- YOUR OBJECTIVE:
Copy exactly, please, the lines of the data from its start through the line containing "Module JsString.".

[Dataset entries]
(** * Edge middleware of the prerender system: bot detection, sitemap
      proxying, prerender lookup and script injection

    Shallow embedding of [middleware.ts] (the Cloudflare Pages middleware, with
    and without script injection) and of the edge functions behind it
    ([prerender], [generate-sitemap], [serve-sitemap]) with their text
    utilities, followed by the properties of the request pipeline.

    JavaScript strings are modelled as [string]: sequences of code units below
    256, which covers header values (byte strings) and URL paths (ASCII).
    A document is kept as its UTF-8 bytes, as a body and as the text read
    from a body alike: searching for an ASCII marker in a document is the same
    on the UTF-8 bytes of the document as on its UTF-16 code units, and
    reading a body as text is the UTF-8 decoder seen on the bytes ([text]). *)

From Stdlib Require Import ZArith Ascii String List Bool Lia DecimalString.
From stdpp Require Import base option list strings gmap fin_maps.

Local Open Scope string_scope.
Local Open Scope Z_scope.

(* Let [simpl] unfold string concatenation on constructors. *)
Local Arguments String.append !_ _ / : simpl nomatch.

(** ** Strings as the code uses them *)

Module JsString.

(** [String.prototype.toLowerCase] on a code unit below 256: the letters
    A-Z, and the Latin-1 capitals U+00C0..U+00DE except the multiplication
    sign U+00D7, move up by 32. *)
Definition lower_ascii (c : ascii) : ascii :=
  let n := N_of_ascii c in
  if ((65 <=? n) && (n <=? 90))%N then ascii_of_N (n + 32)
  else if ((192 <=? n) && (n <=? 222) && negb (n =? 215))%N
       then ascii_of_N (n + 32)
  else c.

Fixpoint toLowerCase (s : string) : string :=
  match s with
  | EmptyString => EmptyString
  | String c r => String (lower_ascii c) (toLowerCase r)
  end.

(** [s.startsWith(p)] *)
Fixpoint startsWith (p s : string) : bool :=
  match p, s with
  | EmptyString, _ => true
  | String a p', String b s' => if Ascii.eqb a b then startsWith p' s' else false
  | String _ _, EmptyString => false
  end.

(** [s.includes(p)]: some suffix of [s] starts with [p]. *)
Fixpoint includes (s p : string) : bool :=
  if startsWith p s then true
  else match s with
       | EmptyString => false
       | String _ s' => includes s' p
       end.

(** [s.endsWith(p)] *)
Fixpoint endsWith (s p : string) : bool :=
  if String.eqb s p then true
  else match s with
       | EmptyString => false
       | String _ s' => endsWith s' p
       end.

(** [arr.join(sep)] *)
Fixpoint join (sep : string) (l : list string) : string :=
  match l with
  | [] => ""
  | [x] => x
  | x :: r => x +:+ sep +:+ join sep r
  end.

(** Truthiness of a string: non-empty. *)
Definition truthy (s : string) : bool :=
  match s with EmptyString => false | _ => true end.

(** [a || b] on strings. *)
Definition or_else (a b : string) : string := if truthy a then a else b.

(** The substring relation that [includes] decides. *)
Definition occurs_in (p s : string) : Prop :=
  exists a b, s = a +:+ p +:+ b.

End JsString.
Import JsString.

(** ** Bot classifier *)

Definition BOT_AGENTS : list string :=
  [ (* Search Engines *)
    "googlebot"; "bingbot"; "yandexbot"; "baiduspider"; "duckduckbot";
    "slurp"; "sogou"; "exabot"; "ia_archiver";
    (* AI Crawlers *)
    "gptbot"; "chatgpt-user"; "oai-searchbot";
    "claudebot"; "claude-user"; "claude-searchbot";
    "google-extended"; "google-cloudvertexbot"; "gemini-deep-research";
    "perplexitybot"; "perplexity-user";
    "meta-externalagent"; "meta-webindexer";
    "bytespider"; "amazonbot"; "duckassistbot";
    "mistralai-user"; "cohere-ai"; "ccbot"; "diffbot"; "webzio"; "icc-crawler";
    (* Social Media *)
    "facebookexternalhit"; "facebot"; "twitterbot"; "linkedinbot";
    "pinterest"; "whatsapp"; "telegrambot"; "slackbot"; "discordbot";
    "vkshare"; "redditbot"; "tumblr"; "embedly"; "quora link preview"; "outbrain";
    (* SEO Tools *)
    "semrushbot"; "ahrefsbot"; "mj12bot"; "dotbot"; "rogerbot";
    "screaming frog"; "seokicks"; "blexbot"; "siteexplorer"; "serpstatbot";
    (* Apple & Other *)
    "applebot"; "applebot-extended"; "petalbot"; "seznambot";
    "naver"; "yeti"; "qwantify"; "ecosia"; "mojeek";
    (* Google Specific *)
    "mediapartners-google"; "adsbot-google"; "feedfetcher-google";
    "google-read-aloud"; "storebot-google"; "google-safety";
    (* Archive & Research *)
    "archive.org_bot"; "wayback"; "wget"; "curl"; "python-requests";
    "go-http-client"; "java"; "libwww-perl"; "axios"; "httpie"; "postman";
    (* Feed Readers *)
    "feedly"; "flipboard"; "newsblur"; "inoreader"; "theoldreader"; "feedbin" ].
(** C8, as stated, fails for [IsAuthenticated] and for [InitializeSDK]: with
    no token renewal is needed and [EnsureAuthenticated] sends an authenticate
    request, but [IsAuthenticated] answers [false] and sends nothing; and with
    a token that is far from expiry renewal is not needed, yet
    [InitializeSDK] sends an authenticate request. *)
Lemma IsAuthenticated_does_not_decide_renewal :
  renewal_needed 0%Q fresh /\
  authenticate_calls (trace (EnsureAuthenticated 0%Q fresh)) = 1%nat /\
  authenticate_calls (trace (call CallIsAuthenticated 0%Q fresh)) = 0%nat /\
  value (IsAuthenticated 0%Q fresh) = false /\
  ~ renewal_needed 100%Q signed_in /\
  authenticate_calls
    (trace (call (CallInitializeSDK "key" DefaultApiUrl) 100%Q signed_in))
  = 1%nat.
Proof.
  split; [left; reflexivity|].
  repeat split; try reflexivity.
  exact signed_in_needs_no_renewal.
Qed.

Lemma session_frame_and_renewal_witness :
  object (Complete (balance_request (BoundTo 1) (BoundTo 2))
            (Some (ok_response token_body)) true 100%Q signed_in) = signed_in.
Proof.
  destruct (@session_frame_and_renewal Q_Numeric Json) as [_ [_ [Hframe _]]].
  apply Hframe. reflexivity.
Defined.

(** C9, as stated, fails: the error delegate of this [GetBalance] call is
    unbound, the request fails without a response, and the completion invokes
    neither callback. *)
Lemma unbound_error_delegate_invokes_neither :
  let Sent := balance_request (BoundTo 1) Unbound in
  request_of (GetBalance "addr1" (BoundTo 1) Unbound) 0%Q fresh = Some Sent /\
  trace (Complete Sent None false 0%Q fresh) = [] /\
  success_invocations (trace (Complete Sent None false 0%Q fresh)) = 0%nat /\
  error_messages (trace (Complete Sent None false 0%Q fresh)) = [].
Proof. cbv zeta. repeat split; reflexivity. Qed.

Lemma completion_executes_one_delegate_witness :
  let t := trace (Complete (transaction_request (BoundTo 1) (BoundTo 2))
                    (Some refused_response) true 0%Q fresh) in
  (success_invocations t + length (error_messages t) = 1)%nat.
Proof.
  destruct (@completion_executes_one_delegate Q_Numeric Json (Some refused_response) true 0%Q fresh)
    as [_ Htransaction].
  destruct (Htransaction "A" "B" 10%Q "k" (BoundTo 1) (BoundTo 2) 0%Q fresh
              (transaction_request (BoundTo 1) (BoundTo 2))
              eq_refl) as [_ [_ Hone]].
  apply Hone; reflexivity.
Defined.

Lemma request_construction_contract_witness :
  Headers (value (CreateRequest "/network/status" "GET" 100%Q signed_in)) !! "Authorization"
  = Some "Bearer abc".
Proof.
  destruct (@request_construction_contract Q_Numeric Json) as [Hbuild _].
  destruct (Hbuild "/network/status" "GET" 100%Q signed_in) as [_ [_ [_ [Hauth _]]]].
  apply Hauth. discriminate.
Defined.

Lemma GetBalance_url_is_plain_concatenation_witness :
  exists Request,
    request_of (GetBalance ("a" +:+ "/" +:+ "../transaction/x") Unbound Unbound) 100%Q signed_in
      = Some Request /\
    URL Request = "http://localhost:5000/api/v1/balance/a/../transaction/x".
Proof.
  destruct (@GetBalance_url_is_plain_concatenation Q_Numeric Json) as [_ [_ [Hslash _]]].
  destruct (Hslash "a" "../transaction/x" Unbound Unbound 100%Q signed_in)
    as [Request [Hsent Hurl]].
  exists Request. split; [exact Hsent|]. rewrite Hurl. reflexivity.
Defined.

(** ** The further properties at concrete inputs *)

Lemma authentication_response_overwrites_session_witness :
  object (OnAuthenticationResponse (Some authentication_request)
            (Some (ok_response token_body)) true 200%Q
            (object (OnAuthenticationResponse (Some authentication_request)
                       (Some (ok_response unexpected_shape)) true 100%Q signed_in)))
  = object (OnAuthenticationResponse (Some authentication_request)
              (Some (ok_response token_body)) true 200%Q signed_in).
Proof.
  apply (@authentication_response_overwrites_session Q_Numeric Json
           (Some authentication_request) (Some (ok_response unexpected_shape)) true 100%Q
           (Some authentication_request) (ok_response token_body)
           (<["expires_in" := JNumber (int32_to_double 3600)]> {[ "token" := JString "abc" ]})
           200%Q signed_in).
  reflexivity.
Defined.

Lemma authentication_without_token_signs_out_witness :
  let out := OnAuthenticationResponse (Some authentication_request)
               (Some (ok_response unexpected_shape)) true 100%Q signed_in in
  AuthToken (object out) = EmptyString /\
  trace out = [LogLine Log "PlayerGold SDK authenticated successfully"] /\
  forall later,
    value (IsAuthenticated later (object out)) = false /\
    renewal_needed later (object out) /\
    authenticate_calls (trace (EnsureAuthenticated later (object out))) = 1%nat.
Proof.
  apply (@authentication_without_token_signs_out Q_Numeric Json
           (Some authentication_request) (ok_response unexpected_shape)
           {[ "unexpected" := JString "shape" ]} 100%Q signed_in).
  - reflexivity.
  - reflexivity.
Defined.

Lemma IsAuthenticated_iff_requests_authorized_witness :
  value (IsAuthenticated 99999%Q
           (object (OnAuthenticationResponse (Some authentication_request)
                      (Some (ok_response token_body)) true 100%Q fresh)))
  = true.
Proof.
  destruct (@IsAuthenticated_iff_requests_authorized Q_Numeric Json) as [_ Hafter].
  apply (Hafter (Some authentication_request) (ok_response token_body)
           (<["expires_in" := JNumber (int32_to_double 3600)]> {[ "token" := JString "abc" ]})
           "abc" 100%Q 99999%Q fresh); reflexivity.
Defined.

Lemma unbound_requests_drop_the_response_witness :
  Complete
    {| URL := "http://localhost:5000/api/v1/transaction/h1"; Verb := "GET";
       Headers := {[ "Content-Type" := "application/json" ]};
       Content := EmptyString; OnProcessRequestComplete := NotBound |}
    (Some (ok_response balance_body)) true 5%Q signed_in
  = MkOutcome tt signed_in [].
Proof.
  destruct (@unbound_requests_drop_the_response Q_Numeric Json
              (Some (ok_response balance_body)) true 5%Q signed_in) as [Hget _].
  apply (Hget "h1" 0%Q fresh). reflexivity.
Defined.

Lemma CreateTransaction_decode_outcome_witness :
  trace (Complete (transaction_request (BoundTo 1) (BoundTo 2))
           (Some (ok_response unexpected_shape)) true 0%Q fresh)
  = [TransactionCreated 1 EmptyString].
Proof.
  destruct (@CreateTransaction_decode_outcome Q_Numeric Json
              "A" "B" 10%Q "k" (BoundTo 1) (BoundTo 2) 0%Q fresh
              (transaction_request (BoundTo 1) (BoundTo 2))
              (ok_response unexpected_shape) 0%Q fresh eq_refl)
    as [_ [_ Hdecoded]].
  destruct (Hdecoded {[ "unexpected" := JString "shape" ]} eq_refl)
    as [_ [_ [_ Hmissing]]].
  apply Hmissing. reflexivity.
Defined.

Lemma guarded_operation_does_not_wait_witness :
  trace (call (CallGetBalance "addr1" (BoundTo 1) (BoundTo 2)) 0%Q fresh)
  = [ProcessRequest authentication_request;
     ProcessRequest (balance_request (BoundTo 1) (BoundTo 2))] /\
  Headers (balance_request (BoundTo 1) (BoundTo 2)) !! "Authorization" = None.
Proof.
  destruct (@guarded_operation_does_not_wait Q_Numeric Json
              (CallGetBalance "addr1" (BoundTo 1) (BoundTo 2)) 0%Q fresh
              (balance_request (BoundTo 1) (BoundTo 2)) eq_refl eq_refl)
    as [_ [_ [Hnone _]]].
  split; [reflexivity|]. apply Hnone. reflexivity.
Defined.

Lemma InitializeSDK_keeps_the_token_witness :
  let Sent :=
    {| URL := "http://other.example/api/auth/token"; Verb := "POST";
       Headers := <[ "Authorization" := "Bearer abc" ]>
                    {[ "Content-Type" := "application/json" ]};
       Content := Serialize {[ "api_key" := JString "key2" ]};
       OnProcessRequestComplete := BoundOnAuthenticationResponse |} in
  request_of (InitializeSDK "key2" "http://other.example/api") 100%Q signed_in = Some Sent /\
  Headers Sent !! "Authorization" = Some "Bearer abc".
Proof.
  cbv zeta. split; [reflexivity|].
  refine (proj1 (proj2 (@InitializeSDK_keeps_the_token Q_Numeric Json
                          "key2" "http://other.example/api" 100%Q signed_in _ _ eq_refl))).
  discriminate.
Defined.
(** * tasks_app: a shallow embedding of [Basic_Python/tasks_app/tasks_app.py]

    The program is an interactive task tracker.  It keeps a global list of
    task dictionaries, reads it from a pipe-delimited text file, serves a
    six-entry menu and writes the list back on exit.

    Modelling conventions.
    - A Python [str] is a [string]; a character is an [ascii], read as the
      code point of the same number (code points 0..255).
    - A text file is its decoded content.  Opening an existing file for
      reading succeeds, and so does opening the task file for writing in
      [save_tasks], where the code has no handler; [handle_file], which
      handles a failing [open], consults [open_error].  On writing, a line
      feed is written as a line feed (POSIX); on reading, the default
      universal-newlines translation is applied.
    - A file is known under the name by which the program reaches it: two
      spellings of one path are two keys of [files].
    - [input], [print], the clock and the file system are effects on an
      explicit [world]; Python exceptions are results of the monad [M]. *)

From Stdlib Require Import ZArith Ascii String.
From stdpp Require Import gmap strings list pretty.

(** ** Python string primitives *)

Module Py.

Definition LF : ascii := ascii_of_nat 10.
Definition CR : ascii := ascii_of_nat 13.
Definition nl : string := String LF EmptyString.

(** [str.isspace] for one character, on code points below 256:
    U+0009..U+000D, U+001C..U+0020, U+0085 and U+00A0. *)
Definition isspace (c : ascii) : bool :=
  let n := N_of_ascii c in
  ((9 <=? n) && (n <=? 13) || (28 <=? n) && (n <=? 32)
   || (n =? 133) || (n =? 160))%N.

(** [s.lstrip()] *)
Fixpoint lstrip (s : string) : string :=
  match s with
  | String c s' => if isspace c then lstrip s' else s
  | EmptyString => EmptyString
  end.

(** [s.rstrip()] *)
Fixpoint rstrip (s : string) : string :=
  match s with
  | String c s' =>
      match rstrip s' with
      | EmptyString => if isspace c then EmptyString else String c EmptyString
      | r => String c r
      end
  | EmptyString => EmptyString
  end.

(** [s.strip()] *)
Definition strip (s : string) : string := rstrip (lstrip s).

- SOLUTION TO THIS PROBLEM:
(** * Edge middleware of the prerender system: bot detection, sitemap
      proxying, prerender lookup and script injection

    Shallow embedding of [middleware.ts] (the Cloudflare Pages middleware, with
    and without script injection) and of the edge functions behind it
    ([prerender], [generate-sitemap], [serve-sitemap]) with their text
    utilities, followed by the properties of the request pipeline.

    JavaScript strings are modelled as [string]: sequences of code units below
    256, which covers header values (byte strings) and URL paths (ASCII).
    A document is kept as its UTF-8 bytes, as a body and as the text read
    from a body alike: searching for an ASCII marker in a document is the same
    on the UTF-8 bytes of the document as on its UTF-16 code units, and
    reading a body as text is the UTF-8 decoder seen on the bytes ([text]). *)

From Stdlib Require Import ZArith Ascii String List Bool Lia DecimalString.
From stdpp Require Import base option list strings gmap fin_maps.

Local Open Scope string_scope.
Local Open Scope Z_scope.

(* Let [simpl] unfold string concatenation on constructors. *)
Local Arguments String.append !_ _ / : simpl nomatch.

(** ** Strings as the code uses them *)

Module JsString.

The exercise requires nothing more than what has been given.